+++ Record extracts +++

(** C10: one vote per term. Take a run over any inputs (messages of any kind and content,
    proposals, configuration changes, ticks) in which no message carries the term
    [u64::MAX] and the node does not reach that term: its terms never decrease, and all
    votes it grants in a term go to the same candidate. At [u64::MAX] the counter
    wraps around when the node stands for election, and it can vote again in a term it
    has voted in ([wrapped_term_votes_again]). *)
Theorem one_vote_per_term inputs n trace :
  node_term n < u64_max → Forall (fun i => input_term i < u64_max) inputs → run_inputs n inputs = Some trace →
  Forall (fun s => node_term s.1 < u64_max) trace →
  StronglySorted N.le (node_term n :: map (fun s => node_term s.1) trace) ∧
  ∀ s1 s2 m1 m2, s1 ∈ trace → s2 ∈ trace → m1 ∈ messages s1.2 → m2 ∈ messages s2.2 →
    is_grant m1 = true → is_grant m2 = true → msg_term m1 = msg_term m2 → msg_to m1 = msg_to m2.
Proof.
  intros Hn Hi H Ht. destruct (run_inputs_sorted inputs n trace Hn Hi H Ht) as [Hs Hg]. split.
  - change (StronglySorted N.le (map (fun s => node_term s.1) ((n, none) :: trace))). clear -Hs.
    induction Hs as [|s l Hs IH Hall]; [constructor |]. cbn. constructor; [done |].
    apply Forall_map. eapply Forall_impl; [exact Hall |]. by intros ? [].
  - intros s1 s2 m1 m2 H1 H2 E1 E2 G1 G2 Htm. rewrite Forall_forall in Hg.
    destruct (proj1 (Forall_forall _ _) (Hg _ H1) _ E1 G1) as [T1 V1].
    destruct (proj1 (Forall_forall _ _) (Hg _ H2) _ E2 G2) as [T2 V2].
    apply StronglySorted_inv in Hs as [Hs _].
    destruct (sorted_elem _ _ _ _ Hs H1 H2) as [-> |[[_ Hv]|[_ Hv]]]; [congruence | |].
    + specialize (Hv ltac:(congruence) _ V1). congruence.
    + specialize (Hv ltac:(congruence) _ V2). congruence.
Qed.

(** C11: no silent change. After any call on a node with a well-formed log (a tick, any
    message, a completed disk write, a proposal, a configuration change), if its term, vote
    or log changed then the effects ask to persist, with one exception: an append request
    with an entry at the index of the node's snapshot whose term is not the snapshot's. That
    exception is real ([snapshot_conflict_not_persisted]); in a cluster a snapshot holds
    committed entries, which a leader's log contains. *)
Theorem changes_are_persisted n i n' e :
  log_wf (log (core n)) → input_typed i → input_step n i = Some (n', e) →
  node_persistent n' = node_persistent n ∨ persist e = true ∨ input_hits_snapshot n i = true.
Proof.
  intros Hw Ht H. destruct (input_hits_snapshot n i) eqn:Hh; [by right; right |].
  assert (input_fits n i) as Hf by (destruct i as [[|m|]|cmd|ch]; done).
  destruct (k_persist _ _ _ _ _ _ (input_step_keeps False 0 n i n' e ltac:(done) H) Hf); [by left | by right; left].
Qed.

(** ** Witnesses *)

Definition demo_node : RaftNode :=
  default (mkRaftNode (core_new (config_new 0) [0; 1; 2]) (RFollower (Follower.mkFollower None 0 None)))
    (node_new (config_new 0) [0; 1; 2]).

Definition ask_vote (from : NodeId) : Input := IEvent (EMessage (mkMessage from 0 1 (PVoteRequest (mkVoteRequest 0 0)))).

(** Two requests of node 1 in term 1 are granted, the one of node 2 between them is not. *)
Lemma one_vote_per_term_witness :
  option_map (map (fun s => map is_grant (messages s.2))) (run_inputs demo_node [ask_vote 1; ask_vote 2; ask_vote 1]) =
    Some [[true]; [false]; [true]] ∧
  ∃ trace, run_inputs demo_node [ask_vote 1; ask_vote 2; ask_vote 1] = Some trace ∧
    ∀ s1 s2 m1 m2, s1 ∈ trace → s2 ∈ trace → m1 ∈ messages s1.2 → m2 ∈ messages s2.2 →
      is_grant m1 = true → is_grant m2 = true → msg_term m1 = msg_term m2 → msg_to m1 = msg_to m2.
Proof.
  split; [vm_compute; reflexivity |].
  destruct (run_inputs demo_node [ask_vote 1; ask_vote 2; ask_vote 1]) as [trace|] eqn:E; [|vm_compute in E; discriminate E].
  exists trace. split; [done |]. apply (one_vote_per_term [ask_vote 1; ask_vote 2; ask_vote 1] demo_node trace);
    [vm_compute; reflexivity | repeat constructor; vm_compute; reflexivity | exact E |].
  vm_compute in E. injection E as <-. repeat constructor; vm_compute; reflexivity.
Defined.

Definition first_entry : Input :=
  IEvent (EMessage (mkMessage 1 0 1 (PAppendRequest (mkAppendRequest 0 0 [mkEntry 1 1 (PCommand (mkCommand []))] 0)))).

Lemma changes_are_persisted_witness :
  ∃ n e, input_step demo_node first_entry = Some (n, e) ∧ last_index (log (core n)) = 1 ∧
    (node_persistent n = node_persistent demo_node ∨ persist e = true).
Proof.
  destruct (input_step demo_node first_entry) as [[n e]|] eqn:E; [|vm_compute in E; discriminate E].
  exists n, e. split; [done |]. split; [vm_compute in E; injection E as <- _; reflexivity |].
  destruct (changes_are_persisted demo_node first_entry n e) as [Hsame|[Hp|Hh]];
    [|repeat constructor; vm_compute; reflexivity | exact E | by left | by right | vm_compute in Hh; discriminate Hh].
  split; [intros j x Hx; vm_compute in Hx; discriminate Hx | vm_compute; reflexivity].
Defined.

(** ** The conditions are needed *)

(** Node 0 grants its vote of term 1 to node 1. Then it is told to stand for election in
    term [u64::MAX] and its counter wraps around to 0; a denied vote takes it back to
    term 1, and it votes for node 2. *)
Definition wrap_inputs : list Input :=
  [ask_vote 1; IEvent (EMessage (mkMessage 1 0 u64_max PTimeoutNow));
   IEvent (EMessage (mkMessage 1 0 1 (PVoteResponse (mkVoteResponse false)))); ask_vote 2].

Lemma wrapped_term_votes_again :
  option_map (map (fun s => (node_term s.1, map msg_to (List.filter is_grant (messages s.2)))))
    (run_inputs demo_node wrap_inputs) = Some [(1, [1]); (0, []); (1, []); (1, [2])].
Proof. vm_compute. reflexivity. Qed.

(** A follower with a snapshot of term 1 up to index 2 and an entry 3 is sent an entry 2 of
    term 2: it drops entry 3, which no effect asks to persist. *)
Definition snapshot_node : RaftNode :=
  mkRaftNode (mkCore (config_new 0) (mkPersistent 2 None (mkLog [mkEntry 1 3 (PCommand (mkCommand []))] 2 1 None) (simple [0; 1; 2]))
    2 2 0 7) (RFollower (Follower.mkFollower None 0 None)).

Definition second_entry : Input :=
  IEvent (EMessage (mkMessage 1 0 2 (PAppendRequest (mkAppendRequest 0 0 [mkEntry 2 2 (PCommand (mkCommand []))] 0)))).

Lemma snapshot_conflict_not_persisted :
  option_map (fun s => (entries (log (core s.1)), persist s.2)) (input_step snapshot_node second_entry) = Some ([], false).
Proof. vm_compute. reflexivity. Qed.
(* ===== verification/Store.v ===== *)
(** * Durable Raft state

    cloud9-node/src/store.rs: each save appends one delta (hard state and changed
    log suffix) to the write-ahead log; opening replays the deltas. The WAL is the
    sequence of its record payloads (DiskStore.v shows that the segment files give
    that); [serde_json] is a parameter: an encoder and a decoder, with the round
    trip of the encoder as hypothesis where a theorem needs it. [None] is a panic. *)

From S2P Require Import Prelude BTree Membership Log Event Core.

Open Scope N_scope.

Record PersistentDelta := mkPersistentDelta {
  d_term : Term;
  d_voted_for : option NodeId;
  d_bootstrap_config : Configuration;
  d_truncate_after : LogIndex;
  d_entries : list Entry
}.

(** [Wal], [Encode] and [Decode] carry the third-party error, which nothing reads. *)
Inductive StoreError :=
| SEWal
| SEEncode
| SEDecode
| UnexpectedKind (found : N)
| TermRegression (previous next : Term)
| InvalidTruncation (index last_index : LogIndex)
| NoncontiguousEntry (expected found : LogIndex)
| SnapshotUnsupported.

Definition RAFT_STATE_KIND : N := 1.

(** The loop of [common_prefix]; [n] is [index]. *)
Fixpoint scan_prefix (durable current : Log) (floor : LogIndex) (n : nat) : LogIndex :=
  match n with
  | O => 0
  | S n' =>
      let index := N.of_nat n in
      if (floor <? index) && negb (term_at durable index =? term_at current index)
      then scan_prefix durable current floor n' else index
  end.

Definition common_prefix (durable current : Persistent) : LogIndex :=
  let floor := N.max (snapshot_index (p_log durable)) (snapshot_index (p_log current)) in
  let index := N.min (last_index (p_log durable)) (last_index (p_log current)) in
  scan_prefix (p_log durable) (p_log current) floor (N.to_nat index).

(** The loop of [apply_delta] over the delta's entries. *)
Fixpoint append_checked (l : Log) (es : list Entry) : StoreError + Log :=
  match es with
  | [] => inr l
  | entry :: rest =>
      let expected := last_index l +u 1 in
      if negb (e_index entry =? expected) then inl (NoncontiguousEntry expected (e_index entry))
      else append_checked (append l entry) rest
  end.

Definition apply_delta (state : Persistent) (delta : PersistentDelta) : StoreError + Persistent :=
  if d_term delta <? p_term state then inl (TermRegression (p_term state) (d_term delta))
  else
    let last_index := last_index (p_log state) in
    if last_index <? d_truncate_after delta
    then inl (InvalidTruncation (d_truncate_after delta) last_index)
    else
      match append_checked (truncate_after (p_log state) (d_truncate_after delta)) (d_entries delta) with
      | inl e => inl e
      | inr l => inr (mkPersistent (d_term delta) (d_voted_for delta) l (d_bootstrap_config delta))
      end.

(** The delta that [save] writes. *)
Definition delta_of (durable current : Persistent) : option PersistentDelta :=
  let truncate_after := common_prefix durable current in
  let* entries := slice (p_log current) (truncate_after +u 1) (last_index (p_log current)) in
  Some (mkPersistentDelta (p_term current) (voted_for current) (bootstrap_config current)
          truncate_after entries).

Section Store.

Context {Bytes : Type} (encode : PersistentDelta → option Bytes) (decode : Bytes → option PersistentDelta).

(** The WAL's records: kind and payload. The [kind] field of the source is
    always [RAFT_STATE_KIND]. *)
Record RaftStore := mkRaftStore { wal : list (N * Bytes); durable : Persistent }.

(** [wal_ok] says whether the append and the sync of the WAL succeed. *)
Definition save (wal_ok : bool) (s : RaftStore) (current : Persistent) : option (StoreError + RaftStore) :=
  if negb (snapshot_index (p_log current) =? snapshot_index (p_log (durable s)))
  then Some (inl SnapshotUnsupported)
  else
    let* delta := delta_of (durable s) current in
    Some (match encode delta with
          | None => inl SEEncode
          | Some encoded =>
              if wal_ok then inr (mkRaftStore (wal s ++ [(RAFT_STATE_KIND, encoded)]) current) else inl SEWal
          end).

(** [recover], from the state [initial] that [open] starts with. *)
Fixpoint recover (state : Persistent) (records : list (N * Bytes)) : StoreError + Persistent :=
  match records with
  | [] => inr state
  | (kind, payload) :: rest =>
      if negb (kind =? RAFT_STATE_KIND) then inl (UnexpectedKind kind)
      else
        match decode payload with
        | None => inl SEDecode
        | Some delta =>
            match apply_delta state delta with
            | inl e => inl e
            | inr state => recover state rest
            end
        end
  end.

Definition open_store (records : list (N * Bytes)) (initial : Persistent) : StoreError + RaftStore :=
  match recover initial records with
  | inl e => inl e
  | inr p => inr (mkRaftStore records p)
  end.

End Store.

Arguments RaftStore : clear implicits.

(** ** Properties *)

(** A state that may follow [d] on disk: no lower term, no compaction, and where
    the two logs have entries of equal term at an index, they agree up to it (the
    Log Matching Property between two states of one node). *)
Record successor (d c : Persistent) : Prop := {
  sc_wf_d : log_wf (p_log d);
  sc_wf_c : log_wf (p_log c);
  sc_term : p_term d ≤ p_term c;
  sc_snap_index : snapshot_index (p_log c) = snapshot_index (p_log d);
  sc_snap_term : snapshot_term (p_log c) = snapshot_term (p_log d);
  sc_snap_config : snapshot_config (p_log c) = snapshot_config (p_log d);
  sc_match : ∀ k, snapshot_index (p_log d) < k → k ≤ last_index (p_log d) → k ≤ last_index (p_log c) →
    term_at (p_log d) k = term_at (p_log c) k → ∀ j, j ≤ k → get (p_log d) j = get (p_log c) j
}.

(** The logs agree up to the common prefix. *)
Lemma scan_prefix_agree d c n :
  successor d c → N.of_nat n ≤ N.min (last_index (p_log d)) (last_index (p_log c)) →
  snapshot_index (p_log d) ≤ N.of_nat n →
  let k := scan_prefix (p_log d) (p_log c) (snapshot_index (p_log d)) n in
  snapshot_index (p_log d) ≤ k ≤ N.of_nat n ∧ (∀ j, j ≤ k → get (p_log d) j = get (p_log c) j).
Proof.
  intros [Hd Hc _ Hs _ _ Hm]. pose proof (last_index_bound _ Hd). pose proof (last_index_bound _ Hc).
  assert (∀ j, j ≤ snapshot_index (p_log d) → get (p_log d) j = get (p_log c) j) as Hlow.
  { intros j Hj. rewrite !get_eq by (done || ulia). rewrite Hs. by destruct (N.ltb_spec (snapshot_index (p_log d)) j); [lia |]. }
  induction n as [|n IH]; intros Hle Hfl; [simpl; split; [lia | intros; apply Hlow; lia] |].
  cbn [scan_prefix]. set (k := N.of_nat (S n)) in *.
  destruct (N.ltb_spec (snapshot_index (p_log d)) k) as [Hlt|Hge]; simpl.
  2: { split; [lia | intros; apply Hlow; lia]. }
  destruct (N.eqb_spec (term_at (p_log d) k) (term_at (p_log c) k)) as [He|He]; simpl.
  2: { destruct IH as [IH1 IH2]; [lia..|]. split; [lia | done]. }
  split; [lia |]. apply Hm; [lia.. | done].
Qed.

Lemma append_checked_ok es : ∀ l,
  (∀ j e, es !! j = Some e → e_index e = last_index l + 1 + N.of_nat j) →
  last_index l + vlen es < u64_modulus →
  append_checked l es = inr (mkLog (entries l ++ es) (snapshot_index l) (snapshot_term l) (snapshot_config l)).
Proof.
  induction es as [|e es IH]; intros l Hi Hb; simpl.
  { rewrite app_nil_r. by destruct l. }
  unfold vlen in Hb. simpl in Hb. pose proof (Hi 0%nat e eq_refl) as He.
  rewrite u64_add_small by lia. destruct (N.eqb_spec (e_index e) (last_index l + 1)); [|lia]. simpl.
  rewrite IH; rewrite ?last_index_append.
  - simpl. by rewrite <- app_assoc.
  - intros j x Hx. rewrite (Hi (S j) x Hx). lia.
  - unfold vlen. lia.
Qed.

Lemma take_get l k :
  log_wf l → snapshot_index l ≤ k ≤ last_index l → ∀ n,
  take (N.to_nat (k - snapshot_index l)) (entries l) !! n =
  if decide (n < N.to_nat (k - snapshot_index l))%nat then get l (snapshot_index l + 1 + N.of_nat n) else None.
Proof.
  intros Hw Hk n. pose proof (last_index_bound l Hw). rewrite lookup_take. case_decide; [|done].
  rewrite get_eq by (done || ulia). destruct (N.ltb_spec (snapshot_index l) (snapshot_index l + 1 + N.of_nat n)); [|lia].
  f_equal. lia.
Qed.

(** Replaying the delta of a save on the state it was computed against. *)
Lemma apply_delta_of d c :
  successor d c → ∃ delta, delta_of d c = Some delta ∧ apply_delta d delta = inr c.
Proof.
  intros Hs. pose proof Hs as [Hd Hc Ht Hsi Hst Hsc Hm].
  pose proof (last_index_bound _ Hd). pose proof (last_index_bound _ Hc).
  edestruct (scan_prefix_agree d c (N.to_nat (N.min (last_index (p_log d)) (last_index (p_log c)))) Hs)
    as [Hk Hag]; [lia | lia |].
  unfold delta_of, common_prefix. rewrite Hsi, N.max_id.
  set (k := scan_prefix _ _ _ _) in *. rewrite u64_add_small by ulia. rewrite slice_eq by (done || ulia).
  eexists. split; [reflexivity |]. unfold apply_delta. simpl.
  destruct (N.ltb_spec (p_term c) (p_term d)); [lia |]. destruct (N.ltb_spec (last_index (p_log d)) k); [lia |].
  rewrite Hsi. rewrite (N.max_l (k + 1)) by lia. rewrite N.min_id.
  rewrite (take_ge (drop _ _)) by (rewrite length_drop; pose proof (last_index_eq _ Hc); lia).
  replace (N.to_nat (k + 1 - snapshot_index (p_log d) - 1)) with (N.to_nat (k - snapshot_index (p_log d))) by lia.
  assert (last_index (truncate_after (p_log d) k) = k) as Hlast by (rewrite truncate_after_last by (done || ulia); lia).
  rewrite append_checked_ok.
  - rewrite truncate_after_eq by (done || ulia). simpl.
    assert (take (N.to_nat (k - snapshot_index (p_log d))) (entries (p_log d)) =
            take (N.to_nat (k - snapshot_index (p_log d))) (entries (p_log c))) as ->.
    { apply list_eq. intros n. pose proof (take_get (p_log c) k Hc ltac:(lia) n) as Hn.
      rewrite Hsi in Hn. rewrite take_get, Hn by (done || lia). case_decide; [|done]. apply Hag. lia. }
    rewrite take_drop, <- Hsi, <- Hst, <- Hsc. by destruct c as [? ? [] ?].
  - intros j e Hj. rewrite lookup_drop in Hj. rewrite (wf_index _ Hc _ _ Hj), Hlast. lia.
  - rewrite Hlast. unfold vlen. rewrite length_drop. pose proof (last_index_eq _ Hc). ulia.
Qed.

Section Recovery.

Context {Bytes : Type} (encode : PersistentDelta → option Bytes) (decode : Bytes → option PersistentDelta).

(** [serde_json]: what it encodes it decodes. *)
Definition codec : Prop := ∀ d b, encode d = Some b → decode b = Some d.

Lemma recover_snoc initial records kind payload :
  recover decode initial (records ++ [(kind, payload)]) =
  match recover decode initial records with
  | inl e => inl e
  | inr p => recover decode p [(kind, payload)]
  end.
Proof.
  revert initial. induction records as [|[k b] records IH]; intros initial; [done |].
  cbn [app recover]. destruct (negb (k =? RAFT_STATE_KIND)); [done |]. destruct (decode b) as [delta|]; [|done].
  by destruct (apply_delta initial delta).
Qed.

(** A save that succeeds is on disk: reopening yields the saved state. *)
Lemma save_recovers initial s current s' :
  codec → recover decode initial (wal s) = inr (durable s) → successor (durable s) current →
  save encode true s current = Some (inr s') →
  durable s' = current ∧ recover decode initial (wal s') = inr current.
Proof.
  intros Hcodec Hrec Hs. unfold save. rewrite (sc_snap_index _ _ Hs), N.eqb_refl. simpl.
  destruct (apply_delta_of _ _ Hs) as (delta & -> & Hd).
  destruct (encode delta) as [b|] eqn:Hb; [|done]. intros [= <-]. split; [done |]. cbn [wal].
  rewrite recover_snoc, Hrec. cbn [recover]. rewrite N.eqb_refl. cbn [negb].
  by rewrite (Hcodec _ _ Hb), Hd.
Qed.

(** Saving a successor fails only in the encoder or the WAL. *)
Lemma save_total s current wal_ok :
  successor (durable s) current →
  ∃ r, save encode wal_ok s current = Some r ∧
       match r with inl e => e = SEEncode ∨ (e = SEWal ∧ wal_ok = false) | inr _ => wal_ok = true end.
Proof.
  intros Hs. unfold save. rewrite (sc_snap_index _ _ Hs), N.eqb_refl. simpl.
  destruct (apply_delta_of _ _ Hs) as (delta & -> & Hd). eexists. split; [reflexivity |].
  destruct (encode delta); [|by left]. destruct wal_ok; [done | by right].
Qed.

(** A sequence of successful saves, each of a successor of the state before. *)
Inductive saves : RaftStore Bytes → list Persistent → RaftStore Bytes → Prop :=
| saves_nil s : saves s [] s
| saves_cons s p ps s1 s2 :
    successor (durable s) p → save encode true s p = Some (inr s1) → saves s1 ps s2 → saves s (p :: ps) s2.

(** C19: [RaftStore] is durable: after any sequence of successful saves from an
    opened store, each of a state that can follow the previous one, reopening the
    log ([RaftStore::open]) replays the deltas to exactly the state saved last. *)
Theorem store_recovers_last_save initial s ps s' :
  codec → open_store decode (wal s) initial = inr s → saves s ps s' →
  open_store decode (wal s') initial = inr s' ∧
  durable s' = match last ps with Some p => p | None => durable s end.
Proof.
  intros Hcodec Hopen Hsaves. unfold open_store in *.
  destruct (recover decode initial (wal s)) as [|p0] eqn:Hrec; [done |].
  injection Hopen as Hp0. assert (p0 = durable s) as -> by (by rewrite <- Hp0). clear Hp0.
  induction Hsaves as [s|s p ps s1 s2 Hsucc Hsave Hrest IH].
  { rewrite Hrec. by destruct s. }
  destruct (save_recovers _ _ _ _ Hcodec Hrec Hsucc Hsave) as [Hd Hr1].
  rewrite <- Hd in Hr1. destruct (IH Hr1) as [? Hlast]. split; [done |].
  rewrite Hlast. destruct ps; [done |]. rewrite last_cons_cons. by destruct (last (p0 :: ps)) eqn:E; [|rewrite last_None in E].
Qed.

End Recovery.

(** Two saves: an appended entry, then its replacement by an entry of a later term. *)
Lemma store_recovers_last_save_witness :
  let e1 := mkEntry 1 1 (PCommand (mkCommand [])) in
  let e2 := mkEntry 2 1 (PCommand (mkCommand [Byte.x01])) in
  let p0 := default_persistent in
  let p1 := mkPersistent 1 (Some 1) (mkLog [e1] 0 0 None) default_configuration in
  let p2 := mkPersistent 2 (Some 2) (mkLog [e2] 0 0 None) default_configuration in
  let d1 := mkPersistentDelta 1 (Some 1) default_configuration 0 [e1] in
  let d2 := mkPersistentDelta 2 (Some 2) default_configuration 0 [e2] in
  open_store (fun b => Some b) [(RAFT_STATE_KIND, d1); (RAFT_STATE_KIND, d2)] p0 =
    inr (mkRaftStore [(RAFT_STATE_KIND, d1); (RAFT_STATE_KIND, d2)] p2).
Proof.
  intros e1 e2 p0 p1 p2 d1 d2.
  assert (∀ p e, p_log p = mkLog [e] 0 0 None → e_index e = 1 → log_wf (p_log p)) as Hone.
  { intros p e -> He. split; [|reflexivity]. intros [|j] x Hx; [injection Hx as <-; exact He |].
    destruct j; discriminate Hx. }
  refine (proj1 (store_recovers_last_save (fun d => Some d) (fun b => Some b) p0 (mkRaftStore [] p0) [p1; p2]
           (mkRaftStore [(RAFT_STATE_KIND, d1); (RAFT_STATE_KIND, d2)] p2) _ _ _)).
  - intros d b H. symmetry. exact H.
  - reflexivity.
  - apply (saves_cons _ _ p1 [p2] (mkRaftStore [(RAFT_STATE_KIND, d1)] p1)); [|reflexivity |].
    + split; try reflexivity; try discriminate; [apply default_log_wf | apply (Hone p1 e1); reflexivity |].
      intros k Hk Hle. vm_compute in Hk, Hle. exfalso. destruct k; [discriminate Hk | apply Hle; reflexivity].
    + apply (saves_cons _ _ p2 [] (mkRaftStore [(RAFT_STATE_KIND, d1); (RAFT_STATE_KIND, d2)] p2));
        [|reflexivity | constructor].
      split; try reflexivity; try discriminate; [apply (Hone p1 e1); reflexivity | apply (Hone p2 e2); reflexivity |].
      intros k Hk Hle _. change (0 < k) in Hk. change (k ≤ 1) in Hle. replace k with 1 by lia. discriminate.
Defined.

+++

What is required: Reproduce only the lines above spanning from the line containing "Lemma append_checked_ok es" through the line containing "log_wf l → snapshot_index", word for word.

Solution to this exercise:
Lemma append_checked_ok es : ∀ l,
  (∀ j e, es !! j = Some e → e_index e = last_index l + 1 + N.of_nat j) →
  last_index l + vlen es < u64_modulus →
  append_checked l es = inr (mkLog (entries l ++ es) (snapshot_index l) (snapshot_term l) (snapshot_config l)).
Proof.
  induction es as [|e es IH]; intros l Hi Hb; simpl.
  { rewrite app_nil_r. by destruct l. }
  unfold vlen in Hb. simpl in Hb. pose proof (Hi 0%nat e eq_refl) as He.
  rewrite u64_add_small by lia. destruct (N.eqb_spec (e_index e) (last_index l + 1)); [|lia]. simpl.
  rewrite IH; rewrite ?last_index_append.
  - simpl. by rewrite <- app_assoc.
  - intros j x Hx. rewrite (Hi (S j) x Hx). lia.
  - unfold vlen. lia.
Qed.

Lemma take_get l k :
  log_wf l → snapshot_index l ≤ k ≤ last_index l → ∀ n,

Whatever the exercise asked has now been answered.